======== INPUT MATERIAL

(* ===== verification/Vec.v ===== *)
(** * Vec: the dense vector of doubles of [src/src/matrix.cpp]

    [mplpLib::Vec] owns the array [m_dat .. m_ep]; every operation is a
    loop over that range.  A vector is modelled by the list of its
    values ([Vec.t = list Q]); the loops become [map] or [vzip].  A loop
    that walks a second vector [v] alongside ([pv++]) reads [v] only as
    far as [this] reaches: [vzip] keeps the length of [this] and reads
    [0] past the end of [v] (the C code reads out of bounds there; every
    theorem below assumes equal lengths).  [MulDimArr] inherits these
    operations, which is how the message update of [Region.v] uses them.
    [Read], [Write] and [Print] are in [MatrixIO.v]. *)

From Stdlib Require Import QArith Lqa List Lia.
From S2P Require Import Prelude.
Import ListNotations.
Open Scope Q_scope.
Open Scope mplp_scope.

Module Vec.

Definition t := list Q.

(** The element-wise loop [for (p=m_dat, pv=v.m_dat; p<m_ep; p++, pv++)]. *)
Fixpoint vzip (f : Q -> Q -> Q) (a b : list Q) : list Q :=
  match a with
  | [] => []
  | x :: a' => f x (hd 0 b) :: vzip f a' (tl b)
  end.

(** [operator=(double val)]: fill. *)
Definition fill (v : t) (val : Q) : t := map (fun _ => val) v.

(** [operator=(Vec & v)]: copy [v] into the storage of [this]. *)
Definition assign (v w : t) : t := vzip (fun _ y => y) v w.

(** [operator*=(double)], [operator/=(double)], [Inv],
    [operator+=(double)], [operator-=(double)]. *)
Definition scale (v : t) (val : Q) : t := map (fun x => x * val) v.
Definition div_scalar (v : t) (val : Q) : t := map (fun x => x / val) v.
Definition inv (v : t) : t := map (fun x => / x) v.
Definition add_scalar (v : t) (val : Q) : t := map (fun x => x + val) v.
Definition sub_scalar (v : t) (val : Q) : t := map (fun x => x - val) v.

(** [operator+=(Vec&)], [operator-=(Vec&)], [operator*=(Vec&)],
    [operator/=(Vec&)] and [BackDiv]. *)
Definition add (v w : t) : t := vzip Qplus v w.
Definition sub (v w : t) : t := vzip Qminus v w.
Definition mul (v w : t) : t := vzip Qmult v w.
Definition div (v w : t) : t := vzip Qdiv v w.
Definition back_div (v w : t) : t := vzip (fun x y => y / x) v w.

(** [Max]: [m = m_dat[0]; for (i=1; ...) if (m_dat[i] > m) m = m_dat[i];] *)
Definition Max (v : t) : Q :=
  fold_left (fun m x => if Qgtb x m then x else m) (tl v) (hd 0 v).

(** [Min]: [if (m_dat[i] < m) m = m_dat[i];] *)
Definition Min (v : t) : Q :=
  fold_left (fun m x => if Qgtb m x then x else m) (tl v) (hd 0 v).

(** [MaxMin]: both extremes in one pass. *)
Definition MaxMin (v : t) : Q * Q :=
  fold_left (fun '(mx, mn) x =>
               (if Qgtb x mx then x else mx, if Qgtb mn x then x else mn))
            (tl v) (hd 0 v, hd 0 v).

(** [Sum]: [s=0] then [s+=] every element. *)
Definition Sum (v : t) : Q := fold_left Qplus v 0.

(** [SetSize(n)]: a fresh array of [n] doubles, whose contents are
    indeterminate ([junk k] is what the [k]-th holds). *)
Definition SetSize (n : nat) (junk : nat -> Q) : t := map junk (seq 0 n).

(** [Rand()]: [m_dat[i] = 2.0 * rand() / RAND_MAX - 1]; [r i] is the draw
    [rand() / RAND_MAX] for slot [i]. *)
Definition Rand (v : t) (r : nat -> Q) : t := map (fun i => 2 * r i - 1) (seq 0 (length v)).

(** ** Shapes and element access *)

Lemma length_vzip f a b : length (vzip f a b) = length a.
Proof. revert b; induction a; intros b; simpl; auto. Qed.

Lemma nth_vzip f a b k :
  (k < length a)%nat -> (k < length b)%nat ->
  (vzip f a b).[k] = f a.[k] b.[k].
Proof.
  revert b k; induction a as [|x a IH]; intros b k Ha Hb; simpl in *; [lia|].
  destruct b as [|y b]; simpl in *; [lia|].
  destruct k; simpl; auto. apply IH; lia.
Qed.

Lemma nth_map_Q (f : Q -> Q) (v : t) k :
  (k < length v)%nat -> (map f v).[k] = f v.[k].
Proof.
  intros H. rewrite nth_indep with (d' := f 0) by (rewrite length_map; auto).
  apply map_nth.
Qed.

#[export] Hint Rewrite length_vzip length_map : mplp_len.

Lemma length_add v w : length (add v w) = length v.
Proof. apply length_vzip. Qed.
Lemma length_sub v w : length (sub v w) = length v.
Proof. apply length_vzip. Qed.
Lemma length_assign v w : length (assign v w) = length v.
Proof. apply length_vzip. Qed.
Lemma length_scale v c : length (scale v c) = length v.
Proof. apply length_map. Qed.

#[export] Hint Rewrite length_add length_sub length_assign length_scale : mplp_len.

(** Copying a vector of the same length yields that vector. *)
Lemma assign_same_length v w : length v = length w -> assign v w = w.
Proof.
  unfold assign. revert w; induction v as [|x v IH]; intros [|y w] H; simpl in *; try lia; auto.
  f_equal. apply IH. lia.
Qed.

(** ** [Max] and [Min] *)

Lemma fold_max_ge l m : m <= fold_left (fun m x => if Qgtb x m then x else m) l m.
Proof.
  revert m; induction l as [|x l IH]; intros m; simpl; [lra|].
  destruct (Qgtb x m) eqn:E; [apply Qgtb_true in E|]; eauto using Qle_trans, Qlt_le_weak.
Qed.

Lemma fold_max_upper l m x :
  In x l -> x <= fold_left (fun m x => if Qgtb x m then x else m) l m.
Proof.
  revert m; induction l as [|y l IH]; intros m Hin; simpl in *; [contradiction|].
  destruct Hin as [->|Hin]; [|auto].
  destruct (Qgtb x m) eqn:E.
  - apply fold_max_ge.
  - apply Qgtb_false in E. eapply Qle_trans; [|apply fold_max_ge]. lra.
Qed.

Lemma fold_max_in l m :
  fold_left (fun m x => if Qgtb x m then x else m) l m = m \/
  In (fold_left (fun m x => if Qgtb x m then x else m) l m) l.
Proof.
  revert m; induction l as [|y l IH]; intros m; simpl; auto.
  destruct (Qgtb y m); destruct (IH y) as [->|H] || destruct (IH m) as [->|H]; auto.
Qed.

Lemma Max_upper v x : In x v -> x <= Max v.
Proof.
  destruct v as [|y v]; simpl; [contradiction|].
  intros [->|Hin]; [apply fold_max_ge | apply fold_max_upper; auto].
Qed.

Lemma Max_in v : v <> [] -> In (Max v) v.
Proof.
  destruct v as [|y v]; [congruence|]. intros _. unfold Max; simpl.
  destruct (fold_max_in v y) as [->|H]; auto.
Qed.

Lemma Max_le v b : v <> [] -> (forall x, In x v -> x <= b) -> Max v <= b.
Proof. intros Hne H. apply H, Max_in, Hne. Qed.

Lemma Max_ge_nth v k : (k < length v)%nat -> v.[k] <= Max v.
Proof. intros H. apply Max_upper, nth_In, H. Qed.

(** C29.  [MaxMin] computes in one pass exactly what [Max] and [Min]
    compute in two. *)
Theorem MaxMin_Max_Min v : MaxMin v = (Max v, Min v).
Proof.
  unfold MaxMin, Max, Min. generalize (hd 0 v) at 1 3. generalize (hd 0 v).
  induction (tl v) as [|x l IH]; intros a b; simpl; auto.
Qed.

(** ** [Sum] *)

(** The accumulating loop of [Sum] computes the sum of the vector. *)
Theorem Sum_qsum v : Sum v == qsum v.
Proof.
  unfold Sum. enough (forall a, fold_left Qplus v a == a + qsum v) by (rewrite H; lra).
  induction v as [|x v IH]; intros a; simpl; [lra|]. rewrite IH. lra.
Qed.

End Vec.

================

WHAT YOU SHOULD DO
Render the whole set of entries again, exactly as given.

SOLUTION FOR THIS EXERCISE
(* ===== verification/Vec.v ===== *)
(** * Vec: the dense vector of doubles of [src/src/matrix.cpp]

    [mplpLib::Vec] owns the array [m_dat .. m_ep]; every operation is a
    loop over that range.  A vector is modelled by the list of its
    values ([Vec.t = list Q]); the loops become [map] or [vzip].  A loop
    that walks a second vector [v] alongside ([pv++]) reads [v] only as
    far as [this] reaches: [vzip] keeps the length of [this] and reads
    [0] past the end of [v] (the C code reads out of bounds there; every
    theorem below assumes equal lengths).  [MulDimArr] inherits these
    operations, which is how the message update of [Region.v] uses them.
    [Read], [Write] and [Print] are in [MatrixIO.v]. *)

From Stdlib Require Import QArith Lqa List Lia.
From S2P Require Import Prelude.
Import ListNotations.
Open Scope Q_scope.
Open Scope mplp_scope.

Module Vec.

Definition t := list Q.

(** The element-wise loop [for (p=m_dat, pv=v.m_dat; p<m_ep; p++, pv++)]. *)
Fixpoint vzip (f : Q -> Q -> Q) (a b : list Q) : list Q :=
  match a with
  | [] => []
  | x :: a' => f x (hd 0 b) :: vzip f a' (tl b)
  end.

(** [operator=(double val)]: fill. *)
Definition fill (v : t) (val : Q) : t := map (fun _ => val) v.

(** [operator=(Vec & v)]: copy [v] into the storage of [this]. *)
Definition assign (v w : t) : t := vzip (fun _ y => y) v w.

(** [operator*=(double)], [operator/=(double)], [Inv],
    [operator+=(double)], [operator-=(double)]. *)
Definition scale (v : t) (val : Q) : t := map (fun x => x * val) v.
Definition div_scalar (v : t) (val : Q) : t := map (fun x => x / val) v.
Definition inv (v : t) : t := map (fun x => / x) v.
Definition add_scalar (v : t) (val : Q) : t := map (fun x => x + val) v.
Definition sub_scalar (v : t) (val : Q) : t := map (fun x => x - val) v.

(** [operator+=(Vec&)], [operator-=(Vec&)], [operator*=(Vec&)],
    [operator/=(Vec&)] and [BackDiv]. *)
Definition add (v w : t) : t := vzip Qplus v w.
Definition sub (v w : t) : t := vzip Qminus v w.
Definition mul (v w : t) : t := vzip Qmult v w.
Definition div (v w : t) : t := vzip Qdiv v w.
Definition back_div (v w : t) : t := vzip (fun x y => y / x) v w.

(** [Max]: [m = m_dat[0]; for (i=1; ...) if (m_dat[i] > m) m = m_dat[i];] *)
Definition Max (v : t) : Q :=
  fold_left (fun m x => if Qgtb x m then x else m) (tl v) (hd 0 v).

(** [Min]: [if (m_dat[i] < m) m = m_dat[i];] *)
Definition Min (v : t) : Q :=
  fold_left (fun m x => if Qgtb m x then x else m) (tl v) (hd 0 v).

(** [MaxMin]: both extremes in one pass. *)
Definition MaxMin (v : t) : Q * Q :=
  fold_left (fun '(mx, mn) x =>
               (if Qgtb x mx then x else mx, if Qgtb mn x then x else mn))
            (tl v) (hd 0 v, hd 0 v).

(** [Sum]: [s=0] then [s+=] every element. *)
Definition Sum (v : t) : Q := fold_left Qplus v 0.

(** [SetSize(n)]: a fresh array of [n] doubles, whose contents are
    indeterminate ([junk k] is what the [k]-th holds). *)
Definition SetSize (n : nat) (junk : nat -> Q) : t := map junk (seq 0 n).

(** [Rand()]: [m_dat[i] = 2.0 * rand() / RAND_MAX - 1]; [r i] is the draw
    [rand() / RAND_MAX] for slot [i]. *)
Definition Rand (v : t) (r : nat -> Q) : t := map (fun i => 2 * r i - 1) (seq 0 (length v)).

(** ** Shapes and element access *)

Lemma length_vzip f a b : length (vzip f a b) = length a.
Proof. revert b; induction a; intros b; simpl; auto. Qed.

Lemma nth_vzip f a b k :
  (k < length a)%nat -> (k < length b)%nat ->
  (vzip f a b).[k] = f a.[k] b.[k].
Proof.
  revert b k; induction a as [|x a IH]; intros b k Ha Hb; simpl in *; [lia|].
  destruct b as [|y b]; simpl in *; [lia|].
  destruct k; simpl; auto. apply IH; lia.
Qed.

Lemma nth_map_Q (f : Q -> Q) (v : t) k :
  (k < length v)%nat -> (map f v).[k] = f v.[k].
Proof.
  intros H. rewrite nth_indep with (d' := f 0) by (rewrite length_map; auto).
  apply map_nth.
Qed.

#[export] Hint Rewrite length_vzip length_map : mplp_len.

Lemma length_add v w : length (add v w) = length v.
Proof. apply length_vzip. Qed.
Lemma length_sub v w : length (sub v w) = length v.
Proof. apply length_vzip. Qed.
Lemma length_assign v w : length (assign v w) = length v.
Proof. apply length_vzip. Qed.
Lemma length_scale v c : length (scale v c) = length v.
Proof. apply length_map. Qed.

#[export] Hint Rewrite length_add length_sub length_assign length_scale : mplp_len.

(** Copying a vector of the same length yields that vector. *)
Lemma assign_same_length v w : length v = length w -> assign v w = w.
Proof.
  unfold assign. revert w; induction v as [|x v IH]; intros [|y w] H; simpl in *; try lia; auto.
  f_equal. apply IH. lia.
Qed.

(** ** [Max] and [Min] *)

Lemma fold_max_ge l m : m <= fold_left (fun m x => if Qgtb x m then x else m) l m.
Proof.
  revert m; induction l as [|x l IH]; intros m; simpl; [lra|].
  destruct (Qgtb x m) eqn:E; [apply Qgtb_true in E|]; eauto using Qle_trans, Qlt_le_weak.
Qed.

Lemma fold_max_upper l m x :
  In x l -> x <= fold_left (fun m x => if Qgtb x m then x else m) l m.
Proof.
  revert m; induction l as [|y l IH]; intros m Hin; simpl in *; [contradiction|].
  destruct Hin as [->|Hin]; [|auto].
  destruct (Qgtb x m) eqn:E.
  - apply fold_max_ge.
  - apply Qgtb_false in E. eapply Qle_trans; [|apply fold_max_ge]. lra.
Qed.

Lemma fold_max_in l m :
  fold_left (fun m x => if Qgtb x m then x else m) l m = m \/
  In (fold_left (fun m x => if Qgtb x m then x else m) l m) l.
Proof.
  revert m; induction l as [|y l IH]; intros m; simpl; auto.
  destruct (Qgtb y m); destruct (IH y) as [->|H] || destruct (IH m) as [->|H]; auto.
Qed.

Lemma Max_upper v x : In x v -> x <= Max v.
Proof.
  destruct v as [|y v]; simpl; [contradiction|].
  intros [->|Hin]; [apply fold_max_ge | apply fold_max_upper; auto].
Qed.

Lemma Max_in v : v <> [] -> In (Max v) v.
Proof.
  destruct v as [|y v]; [congruence|]. intros _. unfold Max; simpl.
  destruct (fold_max_in v y) as [->|H]; auto.
Qed.

Lemma Max_le v b : v <> [] -> (forall x, In x v -> x <= b) -> Max v <= b.
Proof. intros Hne H. apply H, Max_in, Hne. Qed.

Lemma Max_ge_nth v k : (k < length v)%nat -> v.[k] <= Max v.
Proof. intros H. apply Max_upper, nth_In, H. Qed.

(** C29.  [MaxMin] computes in one pass exactly what [Max] and [Min]
    compute in two. *)
Theorem MaxMin_Max_Min v : MaxMin v = (Max v, Min v).
Proof.
  unfold MaxMin, Max, Min. generalize (hd 0 v) at 1 3. generalize (hd 0 v).
  induction (tl v) as [|x l IH]; intros a b; simpl; auto.
Qed.

(** ** [Sum] *)

(** The accumulating loop of [Sum] computes the sum of the vector. *)
Theorem Sum_qsum v : Sum v == qsum v.
Proof.
  unfold Sum. enough (forall a, fold_left Qplus v a == a + qsum v) by (rewrite H; lra).
  induction v as [|x v IH]; intros a; simpl; [lra|]. rewrite IH. lra.
Qed.

End Vec.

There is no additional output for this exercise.